Return the following from the records below: each line, word for word, starting with the line that contains "port functions are kept as booleans. *)" and going on through the line that contains "induction path as [|folder", with nothing outside that range.

*** Material to process ***

Definition setLoadingMessage (v : jsstring) (st : State) : State :=
  {| imageForAd := imageForAd st; styleImage := styleImage st;
     logoImage := logoImage st; aspectRatio := aspectRatio st;
     adCopy := adCopy st; skipAdCopy := skipAdCopy st;
     generatedAds := generatedAds st;
     isGeneratingAds := isGeneratingAds st;
     regeneratingIndex := regeneratingIndex st;
     loadingMessage := v; error := error st;
     editingAd := editingAd st; editPrompt := editPrompt st;
     isEditing := isEditing st |}.

Definition setError (v : option jsstring) (st : State) : State :=
  {| imageForAd := imageForAd st; styleImage := styleImage st;
     logoImage := logoImage st; aspectRatio := aspectRatio st;
     adCopy := adCopy st; skipAdCopy := skipAdCopy st;
     generatedAds := generatedAds st;
     isGeneratingAds := isGeneratingAds st;
     regeneratingIndex := regeneratingIndex st;
     loadingMessage := loadingMessage st; error := v;
     editingAd := editingAd st; editPrompt := editPrompt st;
     isEditing := isEditing st |}.

Definition setEditingAd (v : option EditSession) (st : State) : State :=
  {| imageForAd := imageForAd st; styleImage := styleImage st;
     logoImage := logoImage st; aspectRatio := aspectRatio st;
     adCopy := adCopy st; skipAdCopy := skipAdCopy st;
     generatedAds := generatedAds st;
     isGeneratingAds := isGeneratingAds st;
     regeneratingIndex := regeneratingIndex st;
     loadingMessage := loadingMessage st; error := error st;
     editingAd := v; editPrompt := editPrompt st;
     isEditing := isEditing st |}.

Definition setEditPrompt (v : jsstring) (st : State) : State :=
  {| imageForAd := imageForAd st; styleImage := styleImage st;
     logoImage := logoImage st; aspectRatio := aspectRatio st;
     adCopy := adCopy st; skipAdCopy := skipAdCopy st;
     generatedAds := generatedAds st;
     isGeneratingAds := isGeneratingAds st;
     regeneratingIndex := regeneratingIndex st;
     loadingMessage := loadingMessage st; error := error st;
     editingAd := editingAd st; editPrompt := v;
     isEditing := isEditing st |}.
(** * Urbanite: ultrasonic parking aid — FSM composition, distance
    computation, median window and colour interpolation.

  Shallow embedding of
    - common/src/fsm_ultrasound.c   (ultrasound FSM, [do_set_distance]),
    - common/src/fsm_display.c      (display FSM, colour interpolation),
    - common/src/fsm_urbanite.c     (master FSM),
    - port/stm32f4/src/stm32f4_ultrasound.c (hardware mirror record).

  C integers are [Z] with the wrap-around of every operation written
  out; the C structs are records; pointers to the leaf FSMs become
  components of the one system state the master FSM acts on. *)

From Stdlib Require Import ZArith Lia Bool.
From stdpp Require Import base list sorting.

Local Open Scope Z_scope.

(** ** Machine integers *)

Module Word.

Definition wrap8  (x : Z) : Z := x mod 2 ^ 8.
Definition wrap16 (x : Z) : Z := x mod 2 ^ 16.
Definition wrap32 (x : Z) : Z := x mod 2 ^ 32.
Definition wrap64 (x : Z) : Z := x mod 2 ^ 64.

(** Conversion of a 32-bit pattern to [int] / [int32_t]
    (two's complement, as on the Cortex-M4 target). *)
Definition to_int32 (x : Z) : Z :=
  let u := wrap32 x in if u <? 2 ^ 31 then u else u - 2 ^ 32.

Definition is_u8  (x : Z) : Prop := 0 <= x < 2 ^ 8.
Definition is_u32 (x : Z) : Prop := 0 <= x < 2 ^ 32.

End Word.
Import Word.

(** ** Port layer: the hardware mirror of one ultrasound transceiver
  (stm32f4_ultrasound.c).  The GPIO/pin descriptors are left out; the
  enable bits of the three timers and the two lines written by the
  port functions are kept as booleans. *)

Module Port.

Record stm32f4_ultrasound_hw_t := mk_hw {
  echo_received  : bool;
  trigger_end    : bool;
  trigger_ready  : bool;
  echo_end_tick  : Z;
  echo_init_tick : Z;
  echo_overflows : Z;
  trigger_line   : bool;   (* GPIO output of the trigger pin *)
  echo_line      : bool;   (* GPIO output register bit of the echo pin *)
  tim2_cen       : bool;   (* echo capture timer running *)
  tim3_cen       : bool;   (* trigger timer running *)
  tim5_cen       : bool;   (* new-measurement (cycle) timer running *)
  tim5_irq       : bool    (* NVIC_EnableIRQ(TIM5_IRQn) done *)
}.
Lemma resolves_app (l ext : list FolderRow) (path : list string) :
  forall start p, resolves l start path p -> resolves (l ++ ext) start path p.
Proof.
  induction path as [|name rest IH]; intros start p H; [exact H|].
  destruct H as (r & Hr & Hpar & Hname & Hrest).
  exists r. repeat split; try assumption.
  - apply in_or_app. now left.
  - now apply IH.
Qed.

Lemma folders_appended_length (s s' : Store) :
  folders_appended s s' -> (length (folders s) <= length (folders s'))%nat.
Proof. intros [ext ->]. cbn. rewrite length_app. lia. Qed.

(** A walk that returns a folder: where the folder lies and how many
    rows were appended. *)
Lemma walk_path_resolves (path : list string) :
  forall (start : Z) (s s' : Store) (p : option Z),
    walk_path path (Some start) s = (Val p, s') ->
    exists q, p = Some q /\ resolves (folders s') start path q /\
              (length (folders s') <= length (folders s) + length path)%nat.
Proof.
  induction path as [|folder rest IH]; intros start s s' p H.
  - cbn in H. injection H as <- <-. exists start. repeat split. cbn. lia.
  - rewrite walk_path_cons in H.
    destruct (subdirectories (Some start) folder (folders s)) as [|id ids] eqn:E.
    + cbn zeta in H.
      destruct (subdirectories (Some start) folder
                  (folders (with_new_folder folder (Some start) s)))
        as [|id ids] eqn:E1; [discriminate|].
      destruct (walk_path_stable _ _ _ _ _ H) as [[ext Hext] _].
      destruct (IH _ _ _ _ H) as (q & -> & Hres & Hlen).
      exists q. split; [reflexivity|]. split.
      * assert (Hin : In id (subdirectories (Some start) folder
                               (folders (with_new_folder folder (Some start) s))))
          by (rewrite E1; now left).
        apply subdirectories_In in Hin. destruct Hin as (r & Hr & Hid & E2 & E3).
        apply eq_nullable_Z_true in E2. destruct E2 as (p0 & [= <-] & Hpar).
        apply eq_nullable_string_true in E3.
        exists r. repeat split; try assumption.
        -- rewrite Hext. cbn [folders set_folders]. apply in_or_app. now left.
        -- now rewrite Hid.
      * unfold with_new_folder in Hlen. cbn [folders set_folders] in Hlen.
        rewrite length_app in Hlen. cbn in Hlen |- *. lia.
    + destruct (walk_path_stable _ _ _ _ _ H) as [[ext Hext] _].
      destruct (IH _ _ _ _ H) as (q & -> & Hres & Hlen).
      exists q. split; [reflexivity|]. split; [|cbn; lia].
      assert (Hin : In id (subdirectories (Some start) folder (folders s)))
        by (rewrite E; now left).
      apply subdirectories_In in Hin. destruct Hin as (r & Hr & Hid & E2 & E3).
      apply eq_nullable_Z_true in E2. destruct E2 as (p0 & [= <-] & Hpar).
      apply eq_nullable_string_true in E3.
      exists r. repeat split; try assumption.
      * rewrite Hext. cbn [folders set_folders]. apply in_or_app. now left.
      * now rewrite Hid.
Qed.

(** X9.  With the file's course stored and its root folder set,
    [create_parent_for_file] returns a folder that lies at the file's path
    below the root folder: a chain of stored folders, each the parent of
    the next, named by the segments of the path in their order.  It has
    changed no existing row of any table, and appended at most one folder
    per segment. *)
Theorem create_parent_for_file_resolves
    (file : File) (s : Store) (c : CourseRow) (root : Z) :
  stored_course s (file_course file) = Some c -> c_root c = Some root ->
  exists (p : Z) (s' : Store) (new : list FolderRow),
    create_parent_for_file file s = (Val (Some p), s') /\
    s' = set_folders (folders s ++ new) s /\
    (length new <= length (file_path file))%nat /\
    resolves (folders s') root (file_path file) p.
Proof.
  intros Hc Hroot.
  destruct (create_parent_for_file_total file s c root Hc Hroot)
    as (p & s' & Hrun & [new Hnew]).
  exists p, s', new. split; [exact Hrun|]. split; [exact Hnew|].
  rewrite create_parent_for_file_eq in Hrun.
  destruct (select_root_of_stored _ _ _ Hc) as [roots E]. rewrite E, Hroot in Hrun.
  destruct (walk_path_resolves _ _ _ _ _ Hrun) as (q & [= <-] & Hres & Hlen).
  split; [|exact Hres].
  rewrite Hnew in Hlen. cbn [folders set_folders] in Hlen.
  rewrite length_app in Hlen. lia.
Qed.

Lemma create_parent_for_file_resolves_witness :
  exists s',
    create_parent_for_file Samples.sheet1 Samples.store1 = (Val (Some 4), s') /\
    resolves (folders s') 1 ["Exercises"; "Week 1"] 4 /\
    length (folders s') = 4%nat.
Proof.
  destruct (create_parent_for_file_resolves Samples.sheet1 Samples.store1
              (nth 0 (courses Samples.store1)
                 (mkCourseRow "" "" "" "" None "" None NoSync None))
              1 eq_refl eq_refl) as (p & s' & new & Hrun & _ & _ & Hres).
  assert (E : (Val (Some p), s')
              = (Val (Some 4), snd (create_parent_for_file Samples.sheet1 Samples.store1)))
    by (rewrite <- Hrun; vm_compute; reflexivity).
  injection E as -> ->.
  eexists. split; [exact Hrun|]. split; [exact Hres | reflexivity].
Defined.

(** X10.  [create_parent_for_file] for a course the store does not hold
    raises [IndexError] with the store as it was; for a stored course and
    an empty path it returns the root folder of the course, the store as
    it was; for a stored course without a root folder and a path that is
    not empty it raises [IndexError]: no folder has NULL for a parent it
    could be found under. *)
Theorem create_parent_for_file_edges (file : File) (s : Store) :
  ((forall r, In r (courses s) -> c_id r <> file_course file) ->
   create_parent_for_file file s = (Exc IndexError, s)) /\
  (forall c, stored_course s (file_course file) = Some c -> file_path file = [] ->
             create_parent_for_file file s = (Val (c_root c), s)) /\
  (forall c, stored_course s (file_course file) = Some c -> c_root c = None ->
             file_path file <> [] ->
             fst (create_parent_for_file file s) = Exc IndexError).
Proof.
  split; [|split].
  - intros H. rewrite create_parent_for_file_eq.
    rewrite (filter_nothing _ (courses s)); [reflexivity|].
    intros r Hr. apply String.eqb_neq. now apply H.
  - intros c Hc Hpath. rewrite create_parent_for_file_eq.
    destruct (select_root_of_stored _ _ _ Hc) as [roots ->]. now rewrite Hpath.
  - intros c Hc Hroot Hpath. rewrite create_parent_for_file_eq.
    destruct (select_root_of_stored _ _ _ Hc) as [roots ->]. rewrite Hroot.
    destruct (file_path file) as [|folder rest]; [contradiction|].
    rewrite walk_path_cons, subdirectories_of_NULL. cbn zeta.
    now rewrite subdirectories_of_NULL.
Qed.

(** ** Files: insert, update and what stays *)

Lemma find_app_fresh {A} (p : A -> bool) (l : list A) (a : A) :
  (forall r, In r l -> p r = false) -> p a = true -> find p (l ++ [a]) = Some a.
Proof.
  intros Hl Ha. induction l as [|b l IH]; cbn.
  - now rewrite Ha.
  - rewrite (Hl b (or_introl eq_refl)). apply IH. intros r Hr. apply Hl. now right.
Qed.

Lemma nth_error_app_left {A} (l ext : list A) (i : nat) (r : A) :
  nth_error l i = Some r -> nth_error (l ++ ext) i = Some r.
Proof.
  intros H. rewrite nth_error_app1; [exact H|].
  apply nth_error_Some. congruence.
Qed.

(** Folder resolution for a stored course with a root folder, as
    [add_file] and [update_file] start with it. *)
Lemma create_parent_for_file_run (file : File) (s : Store) (c : CourseRow) (root : Z) :
  stored_course s (file_course file) = Some c -> c_root c = Some root ->
  exists (p : Z) (new : list FolderRow),
    create_parent_for_file file s = (Val (Some p), set_folders (folders s ++ new) s) /\
    resolves (folders s ++ new) root (file_path file) p.
Proof.
  intros Hc Hroot.
  destruct (create_parent_for_file_total file s c root Hc Hroot)
    as (p & s' & Hrun & [new ->]).
  exists p, new. split; [exact Hrun|].
  rewrite create_parent_for_file_eq in Hrun.
  destruct (select_root_of_stored _ _ _ Hc) as [roots E]. rewrite E, Hroot in Hrun.
  destruct (walk_path_resolves _ _ _ _ _ Hrun) as (q & [= <-] & Hres & _).
  exact Hres.
Qed.

Lemma update_file_post (file : File) (s : Store) (c : CourseRow) (root : Z) :
  stored_course s (file_course file) = Some c -> c_root c = Some root ->
  exists (p : Z) (new : list FolderRow),
    resolves (folders s ++ new) root (file_path file) p /\
    update_file file s
    = (Val tt,
       set_checkouts
         (delete_where (fun r => String.eqb (co_file r) (file_id file)) (checkouts s))
         (set_files
            (update_where (fun r => String.eqb (f_id r) (file_id file))
               (updated_file_row file p) (files s))
            (set_folders (folders s ++ new) s))).
Proof.
  intros Hc Hroot.
  destruct (create_parent_for_file_run file s c root Hc Hroot) as (p & new & Hrun & Hres).
  exists p, new. split; [exact Hres|].
  rewrite update_file_eq, Hrun.
  rewrite (query_exec_done (sql_update_file file (Some p)) _ _ []) by reflexivity.
  eapply query_exec_done. reflexivity.
Qed.
(** [form.save(commit=False)]: the form fields written onto the instance. *)
Definition StudentProfileForm_save (form : StudentProfileForm) (s : Student.t) : Student.t :=
  {| Student.user := Student.user s;
     Student.university := form_student_university form;
     Student.student_id := form_student_id form;
     Student.department := form_department form;
     Student.year := form_year form;
     Student.skills := form_skills form;
     Student.preferred_domains := form_preferred_domains form;
     Student.is_verified := Student.is_verified s;
     Student.verification_status := Student.verification_status s;
     Student.university_email := form_university_email form;
     Student.rejection_reason := Student.rejection_reason s;
     Student.verified_by := Student.verified_by s;
     Student.verified_at := Student.verified_at s |}.

(** [ProfileEditView.form_valid] on a student profile; the profile is saved
    by the view and once more by [UpdateView.form_valid]. *)
Definition ProfileEditView_form_valid (u : User.t) (student_pk : pk)
    (form : StudentProfileForm) (instance : Student.t) : Eff Response :=
  let profile := StudentProfileForm_save form instance in
  profile <-
    (if bool_decide (User.user_type u = student) then
       if negb (Student.is_verified profile) then
         let profile := Student.set_verification (Student.is_verified profile)
                          v_pending profile in
         add_message success
           "Profile submitted for verification! Your university will review and approve your account." ;;
         ret profile
       else
         add_message success "Profile updated successfully!" ;;
         ret profile
     else
       add_message success "Profile updated successfully!" ;;
       ret profile) ;;
  db_write (set_students <[student_pk := profile]>) ;;
  db_write (set_students <[student_pk := profile]>) ;;
  ret (Redirect "accounts:profile").

(** [ProfileEditView] answering the POST of a student user. Without a
    profile row the form works on an unsaved instance, whose save fails. *)
Definition ProfileEditView (u : User.t) (form : StudentProfileForm) : Eff Response :=
  if negb (User.is_authenticated u) then raise LoginRedirect
  else
    object <- query (λ d, student_profile d u) ;;
    valid <- query (λ d, StudentProfileForm_is_valid d form) ;;
    match object with
    | Some (student_pk, instance) =>
        if valid then ProfileEditView_form_valid u student_pk form instance
        else ret (Render "accounts/edit_profile.html")
    | None =>
        add_message error "Profile not found. Please contact support." ;;
        if valid then raise DatabaseError
        else ret (Render "accounts/edit_profile.html")
    end.

(** *** Verification actions of a university *)

(** [UniversityRequiredMixin.test_func]. *)
Definition UniversityRequiredMixin_test_func (u : User.t) : Eff bool :=
  if negb (User.is_authenticated u) then ret false
  else if negb (bool_decide (User.user_type u = university)) then ret false
  else
    profile <- query (λ d, university_profile d u) ;;
    ret (bool_decide (is_Some profile)).

(** [StudentVerificationActionView.post]. *)
Definition StudentVerificationActionView_post (now : datetime) (u : User.t) (post : POST)
    (student_id : pk) : Eff Response :=
  profile <- query (λ d, university_profile d u) ;;
  match profile with
  | None => raise AttributeError
  | Some (university_id, _) =>
      student <- get_object_or_404 students student_id
                   (λ s, bool_decide (Student.university s = Some university_id)) ;;
      let action := post !! "action" in
      (if bool_decide (action = Some "approve") then
         let student := Student.set_verification true v_approved student in
         let student := Student.set_verified_by (Some university_id) (Some now) student in
         db_write (set_students <[student_id := student]>) ;;
         add_message success "✓ Approved - Student can now access all features."
       else if bool_decide (action = Some "reject") then
         let rejection_reason :=
           default "No reason provided" (post !! "rejection_reason") in
         let student := Student.set_verification false v_rejected student in
         let student := Student.set_rejection_reason rejection_reason student in
         db_write (set_students <[student_id := student]>) ;;
         add_message warning "✗ Rejected "
       else ret ()) ;;
      ret (Redirect "accounts:university_students")
  end.

Definition StudentVerificationActionView (now : datetime) (u : User.t) (post : POST)
    (student_id : pk) : Eff Response :=
  dispatch u (UniversityRequiredMixin_test_func u)
    (StudentVerificationActionView_post now u post student_id).

(** [CompanyVerificationActionView.post]. *)
Definition CompanyVerificationActionView_post (now : datetime) (u : User.t) (post : POST)
    (company_id : pk) : Eff Response :=
  profile <- query (λ d, university_profile d u) ;;
  match profile with
  | None => raise AttributeError
  | Some (university_id, _) =>
      company <- get_object_or_404 companies company_id (λ _, true) ;;
      let action := post !! "action" in
      (if bool_decide (action = Some "approve") then
         let company := Company.set_verification true v_approved company in
         let company := Company.set_verified_by (Some university_id) (Some now) company in
         db_write (set_companies <[company_id := company]>) ;;
         add_message success "✓ Approved - Company can now post projects."
       else if bool_decide (action = Some "reject") then
         let rejection_reason :=
           default "No reason provided" (post !! "rejection_reason") in
         let company := Company.set_verification false v_rejected company in
         let company := Company.set_rejection_reason rejection_reason company in
         db_write (set_companies <[company_id := company]>) ;;
         add_message warning "✗ Rejected "
       else ret ()) ;;
      ret (Redirect "accounts:university_companies")
  end.

Definition CompanyVerificationActionView (now : datetime) (u : User.t) (post : POST)
    (company_id : pk) : Eff Response :=
  dispatch u (UniversityRequiredMixin_test_func u)
    (CompanyVerificationActionView_post now u post company_id).

(** *** DashboardView.dispatch: the gate in front of the student dashboard *)

Definition DashboardView_dispatch (u : User.t) : Eff Response :=
  if negb (User.is_authenticated u) then raise LoginRedirect
  else
    match User.user_type u with
    | student =>
        profile <- query (λ d, student_profile d u) ;;
        match profile with
        | None =>
            add_message error "Profile not found. Please contact support." ;;
            ret (Redirect "home")
        | Some (_, s) =>
            if negb (bool_decide (is_Some (Student.university s)))
               || bool_decide (Student.student_id s = "")
               || bool_decide (Student.university_email s = "") then
              add_message warning
                "Please complete your profile with university details to get verified." ;;
              ret (Redirect "accounts:profile_edit")
            else
              match Student.verification_status s with
              | v_pending => ret (Render "accounts/verification_pending.html")
              | v_rejected => ret (Render "accounts/verification_rejected.html")
              | v_approved => ret (Render "dashboard/student.html")
              end
        end
    | company =>
        profile <- query (λ d, company_profile d u) ;;
        match profile with
        | None =>
            add_message error "Profile not found. Please contact support." ;;
            ret (Redirect "home")
        | Some (_, c) =>
            if bool_decide (Company.contact_email c = "")
               || bool_decide (Company.contact_person c = "")
               || bool_decide (Company.company_registration_number c = "")
               || negb (bool_decide (is_Some (Company.verification_document c))) then
              add_message warning
                "Please complete your company profile and upload verification documents." ;;
              ret (Redirect "accounts:profile_edit")
            else
              match Company.verification_status c with
              | v_pending => ret (Render "accounts/company_verification_pending.html")
              | v_rejected => ret (Render "accounts/company_verification_rejected.html")
              | v_approved => ret (Render "dashboard/company.html")
              end
        end
    | university => ret (Render "dashboard/university.html")
    end.

(** ** Running a view *)

(** The world a request starts in: the database as it stands, no message
    queued, a storage layer that does not fail. *)
Definition request_on (d : DB) : World :=
  {| store := d; messages := []; writes_left := None |}.

(** The same, with a storage layer that fails after [n] writes. *)
Definition failing_after (n : nat) (d : DB) : World :=
  {| store := d; messages := []; writes_left := Some n |}.


From Stdlib Require Import Ascii.

(** ** apps/projects/views.py: listing, detail, editing *)

(** *** ProjectListView *)

(** [ProjectListView.get_queryset], as the set of listed rows. [narrow] is
    the conjunction of the filters taken from the query string (domain,
    university, search text, payment range), each of which is a further
    [filter] on the queryset. *)
Definition ProjectListView_get_queryset (d : DB) (u : User.t) (narrow : Project.t → bool)
  : gmap Z Project.t :=
  let queryset := filter (λ kv, Project.status kv.2 = open) (projects d) in
  let queryset :=
    if User.is_authenticated u && bool_decide (User.user_type u = student) then
      match student_profile d u with
      | Some (_, s) =>
          match Student.university s with
          | Some student_university =>
              filter (λ kv, Project.university kv.2 = student_university) queryset
          | None => ∅
          end
      | None => queryset
      end
    else queryset in
  filter (λ kv, narrow kv.2 = true) queryset.

(** *** ProjectDetailView *)

(** [ProjectDetailView.get_queryset]: the projects a user may look at. *)
Definition ProjectDetailView_get_queryset (d : DB) (u : User.t) : gmap Z Project.t :=
  let open_projects := filter (λ kv, Project.status kv.2 = open) (projects d) in
  if negb (User.is_authenticated u) then open_projects
  else
    match User.user_type u, student_profile d u, company_profile d u,
          university_profile d u with
    | student, Some (student_pk, _), _, _ =>
        filter (λ kv, Project.status kv.2 = open
                      ∨ (kv.1, student_pk) ∈ project_assigned_students d
                      ∨ application_exists d kv.1 student_pk = true)
          (projects d)
    | company, _, Some (company_pk, _), _ =>
        filter (λ kv, Project.company kv.2 = Some company_pk) (projects d)
    | university, _, _, Some (university_pk, _) =>
        filter (λ kv, Project.university kv.2 = university_pk) (projects d)
    | _, _, _, _ => open_projects
    end.

(** [DetailView.get_object] over that queryset. *)
Definition ProjectDetailView_get_object (u : User.t) (pk_ : pk) : Eff Project.t :=
  row <- query (λ d, ProjectDetailView_get_queryset d u !! pk_) ;;
  match row with
  | Some p => ret p
  | None => raise Http404
  end.

(** *** ProjectUpdateView *)

(** [ProjectUpdateView.test_func]. *)
Definition ProjectUpdateView_test_func (u : User.t) (pk_ : pk) : Eff bool :=
  project <- get_object_or_404 projects pk_ (λ _, true) ;;
  if negb (bool_decide (User.user_type u = company)) then ret false
  else
    profile <- query (λ d, company_profile d u) ;;
    if negb (bool_decide (is_Some profile)) then ret false
    else
      match Project.company project with
      | None => raise AttributeError
      | Some cid =>
          c <- related companies cid ;;
          ret (bool_decide (Company.user c = User.id u)
               && (bool_decide (Project.status project = draft)
                   || bool_decide (Project.status project = p_rejected)))
      end.

(** The fields of the instance a [ProjectForm] writes. *)
Definition ProjectForm_save (form : ProjectForm) (uni : pk) (p : Project.t) : Project.t :=
  {| Project.poster_type := Project.poster_type p;
     Project.company := Project.company p;
     Project.university := uni;
     Project.posted_by_university := Project.posted_by_university p;
     Project.title := form_title form;
     Project.status := Project.status p;
     Project.rejection_reason := Project.rejection_reason p;
     Project.submitted_for_review_at := Project.submitted_for_review_at p;
     Project.approved_at := Project.approved_at p;
     Project.completed_at := Project.completed_at p |}.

*** End of Material to process ***

- Written response
  port functions are kept as booleans. *)

Module Port.

Record stm32f4_ultrasound_hw_t := mk_hw {
  echo_received  : bool;
  trigger_end    : bool;
  trigger_ready  : bool;
  echo_end_tick  : Z;
  echo_init_tick : Z;
  echo_overflows : Z;
  trigger_line   : bool;   (* GPIO output of the trigger pin *)
  echo_line      : bool;   (* GPIO output register bit of the echo pin *)
  tim2_cen       : bool;   (* echo capture timer running *)
  tim3_cen       : bool;   (* trigger timer running *)
  tim5_cen       : bool;   (* new-measurement (cycle) timer running *)
  tim5_irq       : bool    (* NVIC_EnableIRQ(TIM5_IRQn) done *)
}.
Lemma resolves_app (l ext : list FolderRow) (path : list string) :
  forall start p, resolves l start path p -> resolves (l ++ ext) start path p.
Proof.
  induction path as [|name rest IH]; intros start p H; [exact H|].
  destruct H as (r & Hr & Hpar & Hname & Hrest).
  exists r. repeat split; try assumption.
  - apply in_or_app. now left.
  - now apply IH.
Qed.

Lemma folders_appended_length (s s' : Store) :
  folders_appended s s' -> (length (folders s) <= length (folders s'))%nat.
Proof. intros [ext ->]. cbn. rewrite length_app. lia. Qed.

(** A walk that returns a folder: where the folder lies and how many
    rows were appended. *)
Lemma walk_path_resolves (path : list string) :
  forall (start : Z) (s s' : Store) (p : option Z),
    walk_path path (Some start) s = (Val p, s') ->
    exists q, p = Some q /\ resolves (folders s') start path q /\
              (length (folders s') <= length (folders s) + length path)%nat.
Proof.
  induction path as [|folder rest IH]; intros start s s' p H.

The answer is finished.